In Miazga v. Kvello Estate, 2009 SCC 51, the plaintiffs were accused of sexually assaulting children in their care. The allegations were sensational, including ritualistic abuse and as many as twelve different adults involved. The charges were resolved in the plaintiffs’ favour when Crown Attorney Miazga entered a stay of proceedings prior to trial. The children subsequently recanted their allegations.
The Supreme Court reaffirmed the four requirements for a malicious prosecution action. The plaintiff must show the proceeding was:
1) initiated by the defendant;
2) terminated in favour of the plaintiff;
3) undertaken without reasonable and probable cause; and
4) motivated by malice or a primary purpose other than carrying the law into effect.
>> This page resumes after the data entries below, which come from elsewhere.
(** * users.py: the agent / user / role reporting dashboard

    A shallow embedding of [src/users.py].  The dashboard reads
    [UserReport.csv] into a pandas DataFrame, forward-fills the four sparse
    identifying columns, drops the rows without a role and then answers five
    read-only queries over the resulting table.

    Modelling conventions.
    - A value of a DataFrame is a text, a number or a boolean, as
      [read_csv] infers per column; a cell is an [option value], [None]
      being pandas' NaN.  A number stands for its value, whether pandas
      holds it as int64 or float64 (infinities are left out).
    - The file is given as [read_csv]'s tokenizer and converters see it: the
      names of the header and, per data line, its fields, each with the
      lexical class the converters assign to it; the file is converted in
      one piece, so that a column has one type.
    - A DataFrame with the five named columns is a list of records, in index
      order; [reset_index(drop=True)] renumbers the index and is the
      identity on that representation.
    - Exceptions are values of [exn]; code that may raise returns a
      [result].  A view whose [if selected:] guard is false renders nothing
      and returns [None].
    - The streamlit / AgGrid calls only display the computed values; a view
      is modelled by the values it hands to them. *)

From Stdlib Require Import String Ascii QArith Qcanon.
From stdpp Require Import base decidable option list numbers strings sorting.

Local Open Scope string_scope.
Local Open Scope nat_scope.

(** ** Values, cells, rows and frames *)

Inductive value :=
  | VStr (s : string)
  | VNum (x : Qc)
  | VBool (b : bool).

#[global] Instance value_eq_dec : EqDecision value.
Proof. solve_decision. Defined.

Abbreviation cell := (option value).

Inductive column := AgentCode | AgentName | UserID | UserName | Role.

Record row := Row {
  agent_code : cell;
  agent_name : cell;
  user_id : cell;
  user_name : cell;
  role : cell
}.

Abbreviation frame := (list row).

#[global] Instance column_eq_dec : EqDecision column.
Proof. solve_decision. Defined.

#[global] Instance row_eq_dec : EqDecision row.
Proof. solve_decision. Defined.

(** The labels assigned on line 9, in positional order. *)
Definition label (c : column) : string :=
  match c with
  | AgentCode => "Agent Code"
  | AgentName => "Agent Name"
  | UserID => "User ID"
  | UserName => "User Name"
  | Role => "Role"
  end.

Definition columns : list column := [AgentCode; AgentName; UserID; UserName; Role].
Fixpoint drop_while {A} (f : A → bool) (l : list A) : list A :=
  match l with [] => [] | x :: l' => if f x then drop_while f l' else l end.

Definition concat_str : list string → string := foldr String.append "".

(** [str::trim], and [trim_matches] for a set of characters. *)
Definition trim_by (f : string → bool) (s : string) : string :=
  concat_str (reverse (drop_while f (reverse (drop_while f (chars s))))).
Definition trim : string → string := trim_by is_whitespace.

(** * Numbers *)

Definition digit_val (a : ascii) : N := (N_of_ascii a - 48)%N.

(** The digits of [s] read as a decimal number after [acc]. *)
Fixpoint dec_go (acc : N) (s : string) : option N :=
  match s with
  | "" => Some acc
  | String a s' => if is_ascii_digit a then dec_go (acc * 10 + digit_val a) s' else None
  end.

(** [str::parse::<u64>]: an optional [+], at least one digit, no overflow. *)
Definition parse_u64 (s : string) : option N :=
  let body := default s (strip_prefix "+" s) in
  if is_empty body then None
  else n ← dec_go 0 body; if bool_decide (n ≤ u64_max)%N then Some n else None.

(** [{:?}] of a [str] and of a [char] for the ASCII range; the escape that the
    formatter prints for a non-ASCII character is [esc]. *)
Definition debug_char (esc : string → string) (c : string) : string :=
  match c with
  | String a "" =>
      let n := N_of_ascii a in
      if bool_decide (n = 9%N) then "\t" else
      if bool_decide (n = 10%N) then "\n" else
      if bool_decide (n = 13%N) then "\r" else
      if bool_decide (n = 0%N) then "\0" else
      if bool_decide (n = 34%N) then String (byte 92) (String (byte 34) "") else
      if bool_decide (n = 92%N) then String (byte 92) (String (byte 92) "") else
      if bool_decide (32 ≤ n < 127)%N then c else esc c
  | _ => esc c
  end.
Definition quote_str : string := String (byte 34) "".
Definition debug_str (esc : string → string) (s : string) : string :=
  quote_str +:+ concat_str (debug_char esc <$> chars s) +:+ quote_str.

(** * Lemmas *)

Lemma app_cons_str a (s t : string) : String a s +:+ t = String a (s +:+ t).
Proof. done. Qed.

Lemma app_nil_l_str (s : string) : "" +:+ s = s.
Proof. done. Qed.

Lemma app_nil_r_str (s : string) : s +:+ "" = s.
Proof. induction s as [|a s IH]; [done|]. by rewrite ?app_cons_str, IH. Qed.

Lemma app_assoc_str (s t u : string) : s +:+ (t +:+ u) = (s +:+ t) +:+ u.
Proof. induction s as [|a s IH]; [done|]. by rewrite ?app_cons_str, IH. Qed.

Lemma concat_chars s : concat_str (chars s) = s.
Proof.
  induction s as [|a s IH]; [done|]. simpl.
  destruct (chars s) as [|c cs] eqn:E; simpl in *; [by subst|].
  destruct (starts_with_continuation c); simpl; by rewrite <- IH.
Qed.

Lemma strip_prefix_Some p s t : strip_prefix p s = Some t ↔ s = p +:+ t.
Proof.
  revert s. induction p as [|a p IH]; intros s; simpl; [naive_solver|].
  destruct s as [|b s]; [done|]. rewrite app_cons_str. case_bool_decide as H.
  - rewrite IH. subst. naive_solver.
  - naive_solver.
Qed.

Lemma strip_prefix_app p t : strip_prefix p (p +:+ t) = Some t.
Proof. by apply strip_prefix_Some. Qed.

Lemma starts_with_spec p s : starts_with p s = true ↔ ∃ t, s = p +:+ t.
Proof.
  unfold starts_with. rewrite bool_decide_eq_true. unfold is_Some.
  by setoid_rewrite strip_prefix_Some.
Qed.

Lemma contains_spec p s : contains p s = true ↔ ∃ u v, s = u +:+ p +:+ v.
Proof.
  induction s as [|a s IH]; simpl; rewrite orb_true_iff, starts_with_spec.
  - split.
    + intros [[t Ht]|?]; [|done]. by exists "", t.
    + intros (u & v & E). left. exists v. destruct u; [done|]. done.
  - rewrite IH. split.
    + intros [[t Ht]|(u & v & ->)]; [by exists "", t|]. by exists (String a u), v.
    + intros ([|b u] & v & E).
      * left. by exists v.
      * right. rewrite app_cons_str in E. simplify_eq. by exists u, v.
Qed.

Lemma bytes_any_cons f a s : bytes_any f (String a s) = f a || bytes_any f s.
Proof. unfold bytes_any. simpl. destruct (f a); done. Qed.

Lemma bytes_all_app f s t : bytes_all f (s +:+ t) = bytes_all f s && bytes_all f t.
Proof. induction s as [|a s IH]; [done|]. rewrite app_cons_str. simpl. by rewrite IH, andb_assoc. Qed.

Lemma rsplit_once_None c s : rsplit_once c s = None ↔ contains_byte c s = false.
Proof.
  unfold contains_byte. induction s as [|a s IH]; simpl; [done|].
  rewrite bytes_any_cons. destruct (rsplit_once c s) as [[h t]|] eqn:E.
  - split; [done|]. intros [_ H]%orb_false_elim. apply IH in H. done.
  - rewrite (proj1 IH eq_refl), orb_false_r. by case_bool_decide.
Qed.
Justice Charron affirmed that decisions made by Crown Attorneys pursuant to their prosecutorial discretion are generally immune from judicial review. It is only when a Crown steps out of his or her role as a “minister of justice” that immunity is lost.
Although prosecutorial immunity is not absolute, there is a high standard in order to succeed in a malicious prosecution action against a Crown Attorney. In order to meet the malice requirement, more than recklessness, poor judgment or even gross negligence is required; it must be an abuse of prosecutorial power or a fraud on the process of criminal justice.
The Court dismissed the action as the plaintiffs had not proven the required elements.